Opec+ öffnet Ölhähne: Auswirkungen auf den globalen Ölmarkt
Die Verbraucher können sich in den letzten Monaten über sinkende Ölpreise freuen. Insbesondere das für Europa wesentliche Nordsee-Rohöl Brent verzeichnete seit Januar einen Preisrückgang von rund zehn Prozent. Ursächlich hierfür ist unter anderem der jüngste Opec+-Beschluss, die zuletzt eingeführte Förderbeschränkung zurückzunehmen. Ab dem 1. April wollen die acht Ölexportstaaten der Gruppe Opec+ ihre täglichen Fördermengen wieder schrittweise erhöhen. Diese Entscheidung überrascht die Märkte und hat initial für einen deutlichen Preisabfall gesorgt, wobei sich die Preise im März langsam wieder stabilisiert haben.
Die schrittweise Beendigung der Förderbeschränkung fällt in eine Phase der saisonalen Entspannung auf dem Heizölmarkt, was die Preisentwicklung im Herbst erneut in den Fokus rücken könnte. Laut Barbara Lambrecht von der Commerzbank wird das steigende Ölangebot voraussichtlich Druck auf die Preise ausüben.

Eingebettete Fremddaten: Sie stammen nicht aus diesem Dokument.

Lemma records_split r :
  records f = take (currow r) (records f) ++ take (chunksize r) (drop (currow r) (records f)) ++
              drop (chunksize r) (drop (currow r) (records f)).
Proof. by rewrite !take_drop. Qed.

Lemma loop_fails w r :
  table_inv w r →
  is_ok (load_rows (header f) (take (chunksize r) (drop (currow r) (records f)))) = false →
  table_post (currow r) w false.
Proof.
  intros (Hat & _ & Hp) Hb. split; [rewrite (records_split r); by apply (load_rows_fails_mid f header_NoDup)|].
  exists (currow r). split; [by destruct Hat as (_ & _ & ?); lia|done].
Qed.

(** The body of both loops on a chunk that normalises: the append
    succeeds and the invariant moves to the next reader. *)
Lemma loop_step w r chunk r' c' :
  table_inv w r → next_chunk r = Ok (chunk, r') → to_datetime chunk DATETIME_COLS = Ok c' →
  ∃ w1, exec eng (to_sql c' tbl IfAppend b) w = (w1, Ok tt) ∧
        stdout w1 = stdout w ∧ table_inv w1 r' ∧ currow r' = currow r + len c'.
Proof.
  intros (Hat & Hwf & T & HT & Hdb) Hnext Htd.
  destruct (next_chunk_at _ _ _ _ Hat Hnext) as (Hat' & Hchunk & Htake).
  pose proof (next_chunk_rows f b _ _ _ Hat Hnext) as Hrows. rewrite Htd in Hrows.
  pose proof (next_chunk_Ok _ _ _ Hnext) as (_ & _ & _ & Hfirst' & _ & Hcur').
  assert (Hcols : sql_columns b c' = table_cols b (header f)).
  { unfold sql_columns, table_cols. rewrite (proj2 (to_datetime_cols _ _ _ Htd)), Hchunk.
    by rewrite frame_of_columns. }
  assert (HT' : load_rows_at b (header f) 0 (take (currow r') (records f)) = Ok (T ++ sql_rows b c')).
  { rewrite Htake. apply (res_equiv_Ok _ _ _ (symmetry (load_rows_at_app _ header_NoDup _ _ _ _))).
    rewrite HT, bind_Ok. rewrite length_take_le by (by destruct Hat as (_ & _ & ?)).
    by rewrite Nat.add_0_l, <- Hrows. }
  eexists. split_and!.
  - eapply exec_Ok; [done|]. rewrite to_sql_append with (t := mkTable (table_cols b (header f)) T).
    + by rewrite insert_insert_eq.
    + by rewrite Hcols.
    + apply lookup_insert_eq.
    + by rewrite Hcols.
  - apply stdout_set_conn_db.
  - split_and!; [done | by eapply next_chunk_wf | ].
    exists (T ++ sql_rows b c'). split; [done|]. apply conn_db_set.
  - rewrite Hcur'. unfold len. rewrite (proj1 (to_datetime_cols _ _ _ Htd)), Hchunk.
    simpl. rewrite length_map, length_seq. by destruct Hat as (_ & -> & _).
Qed.
(** Lines 54-92: read [csv_file] in chunks of 100000 and write it. *)
Definition old_ingest (csv_file table_name : string) (engine : Conn) : Proc unit :=
  df_iter ← open_csv csv_file 100000;
  print (Say ("CSV file " +:+ csv_file +:+ " loaded successfully."));;
  '(df, df_iter') ← lift (next_chunk df_iter);
  print (Say "Processing the first chunk of data...");;
  df' ← lift (convert_to_datetime df datetime_columns);
  exec engine (to_sql (head0 df') table_name IfReplace true);;
  exec engine (to_sql df' table_name IfAppend true);;
  old_loop (S (reader_measure df_iter')) table_name engine df_iter';;
  print (Say "All batches processed successfully.").

(** The URL of line 50. *)
Definition old_url (args : OldCli.Args) : string :=
  old_engine_url (OldCli.user args) (OldCli.password args) (OldCli.host args)
                 (OldCli.port args) (OldCli.database_name args).

(** Lines 39-92 of [main(args)]: after the two opening prints. *)
Definition old_main_body (args : OldCli.Args) : Proc unit :=
  download (OldCli.csv_url args);;
  print (Say "Connecting to the database...");;
  connect (old_url args);;
  print (Say "Connection established.");;
  csv_file ← lift (of_option (UnboundLocalError "csv_file") (csv_file_of (OldCli.csv_url args)));
  old_ingest csv_file (OldCli.table_name args) (Engine (old_url args)).

(** [main(args)] (lines 26-92): line 29 prints the [repr] of the
    namespace. *)
Definition old_main (args : OldCli.Args) : Proc unit :=
  print (Say "Starting the ingestion process...");;
  print (Say ("Arguments received: " +:+ ns_repr (old_ns args)));;
  old_main_body args.
End OldLoader.

(** ** The old loop is the loop of [Ingest], with the index *)

Section OldLoop.
Context `{DatetimeParser}.

(** The two normalisers are the same code. *)
Lemma convert_to_datetime_eq df cols : convert_to_datetime df cols = to_datetime df cols.
Proof.
  revert df. induction cols as [|c cs IH]; intros df; [done|]. cbn [convert_to_datetime to_datetime].
  unfold convert_column. destruct (if bool_decide _ then _ else _); [apply IH|done].
Qed.

Lemma datetime_columns_eq : datetime_columns = DATETIME_COLS.
Proof. done. Qed.

Context (f : CsvFile) (db : DB) (tbl : string) (eng : Conn).
Hypothesis Hnd : NoDup (table_cols true (header f)).

(** With more iterations than [reader_measure], the loop ends normally
    exactly when the one-shot load succeeds; on an exception the table
    keeps the rows of every chunk appended before it. *)
Lemma old_loop_spec fuel r w :
  table_inv f db tbl eng true w r → reader_measure r < fuel →
  let '(w', o) := old_loop fuel tbl eng r w in table_post f db tbl eng true (currow r) w' (is_ok o).
Proof.
  revert r w. induction fuel as [|fuel IH]; intros r w Hinv Hm; [lia|]. cbn [old_loop].
  pose proof (loop_cases f db tbl eng true Hnd w r Hinv) as Hc.
  destruct (next_chunk r) as [[chunk r']|[]]; try apply Hc.
  - destruct Hc as [Hlt Hc]. rewrite convert_to_datetime_eq, datetime_columns_eq.
    destruct (to_datetime chunk DATETIME_COLS) as [c'|e].
    + destruct Hc as (w1 & Hexec & _ & Hinv1 & Hcur).
      rewrite (proc_bind_Ok _ _ _ _ _ (lift_run _ _)), (proc_bind_Ok _ _ _ _ _ Hexec),
        (proc_bind_Ok _ _ _ _ _ (print_run _ _)). set (w2 := set_stdout w1 _).
      pose proof (IH r' w2 (proj2 (table_inv_print _ _ _ _ _ _ _ _) Hinv1) ltac:(lia)) as IH'.
      destruct (old_loop _ _ _ _ _) as [w' o]. eapply table_post_mono; [|exact IH']. lia.
    + by rewrite (proc_bind_Err _ _ _ _ _ (lift_run _ _)).
Qed.
End OldLoop.

(** ** Reading and writing the file *)

Section OldIngest.
Context `{DatetimeParser}.

Lemma fails_before_write {A} (o : res A) (r : res Table) (P : Table → Prop) (Q : Prop) :
  is_ok o = false → is_ok r = false → Q →
  is_ok o = is_ok r ∧ (∀ t, r = Ok t → P t) ∧ (is_ok o = false → Q).
Proof. intros Ho Hr HQ. split_and!; [congruence | intros t ->; discriminate | done]. Qed.
(** An attribute [main] uses as a [str] or an [int].  Python itself
    does not check.  [parse_args_typed] shows that the values have these
    types except the [[]] argparse stores for a ['--'] value; what [main]
    would do with a list (format it into the URL, pass it to [read_csv])
    is outside the typed arguments of [Ingest.main], and the model stops
    there with this error. *)
Definition get_str (n : Namespace) (k : string) : res string :=
  v ← getattr n k; match v with PyStr s => Ok s | _ => Err (ValueError k) end.

Definition get_int (n : Namespace) (k : string) : res Z :=
  v ← getattr n k; match v with PyInt z => Ok z | _ => Err (ValueError k) end.

(** The attributes [main] reads (lines 84, 86). *)
Definition cli_args_of (n : Namespace) : res Cli.Args :=
  user ← get_str n "user"; password ← get_str n "password"; host ← get_str n "host";
  port ← get_int n "port"; database ← get_str n "database"; table ← get_str n "table";
  csv_url ← get_str n "csv_url"; chunksize ← get_int n "chunksize";
  Ok (Cli.mkArgs user password host port database table csv_url chunksize).

Section Script.
Context `{DatetimeParser}.

(** [main()] (lines 80-86) on the command line [argv]: line 81 parses
    it, then the body of [Ingest.main] runs on the attributes; the
    module's [if __name__ == "__main__": main()] (lines 89-90). *)
Definition main_argv (argv : list string) : Proc unit :=
  n ← lift (parse_args parser argv);
  args ← lift (cli_args_of n);
  main args.
End Script.

(** ** The old loader *)

(** [f"{v}"]: [None] formats as ["None"]. *)
Definition py_format (v : PyVal) : string :=
  match v with PyNone => "None" | PyStr s => s | PyInt z => py_str_int z | PyNil => "[]" end.

Section OldScript.
Context `{DatetimeParser}.

(** What [main(args)] does past line 50 when [args.table_name] is
    [None]: [to_sql(name=None, ...)], pandas' behaviour there is not
    modelled, and the theorems hold for every such behaviour. *)
Variable unnamed_table : OldCli.Args → Proc unit.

Christian Laberer vom ADAC sieht durch die geplante Förderausweitung eine Begrenzung der Preissenkungen an den Zapfsäulen: Der Ölpreis könne wegen globaler Marktmechanismen zwar sinken, dies müsse jedoch von den Mineralölkonzernen an die Verbraucher weitergegeben werden.
Einfluss auf die Ölpreise haben auch geopolitische Faktoren. Die aggressive Handelspolitik der US-Regierung unter Präsident Donald Trump und seine mehrfachen Forderungen nach sinkenden Ölpreisen üben Druck auf die Märkte aus. Auch das amerikanische Vorgehen gegen den Iran zeigt Wirkung, insbesondere durch Sanktionen, die die Ölverarbeitung in China betreffen. In Russland bleibt das Ölgeschäft eine zentrale Finanzierungsquelle, die trotz westlicher Bemühungen, die Einnahmen aus Rohöllieferungen zu begrenzen, weiterhin nach Indien und China floriert. Im März erreichten die russischen Exporte von Rohöl ihren höchsten Stand sei Oktober. Die durch die Opec+ gesteigerte Fördermenge könnte, falls der Preisabschlag begrenzt bleibt, den russischen Einnahmen zugute kommen.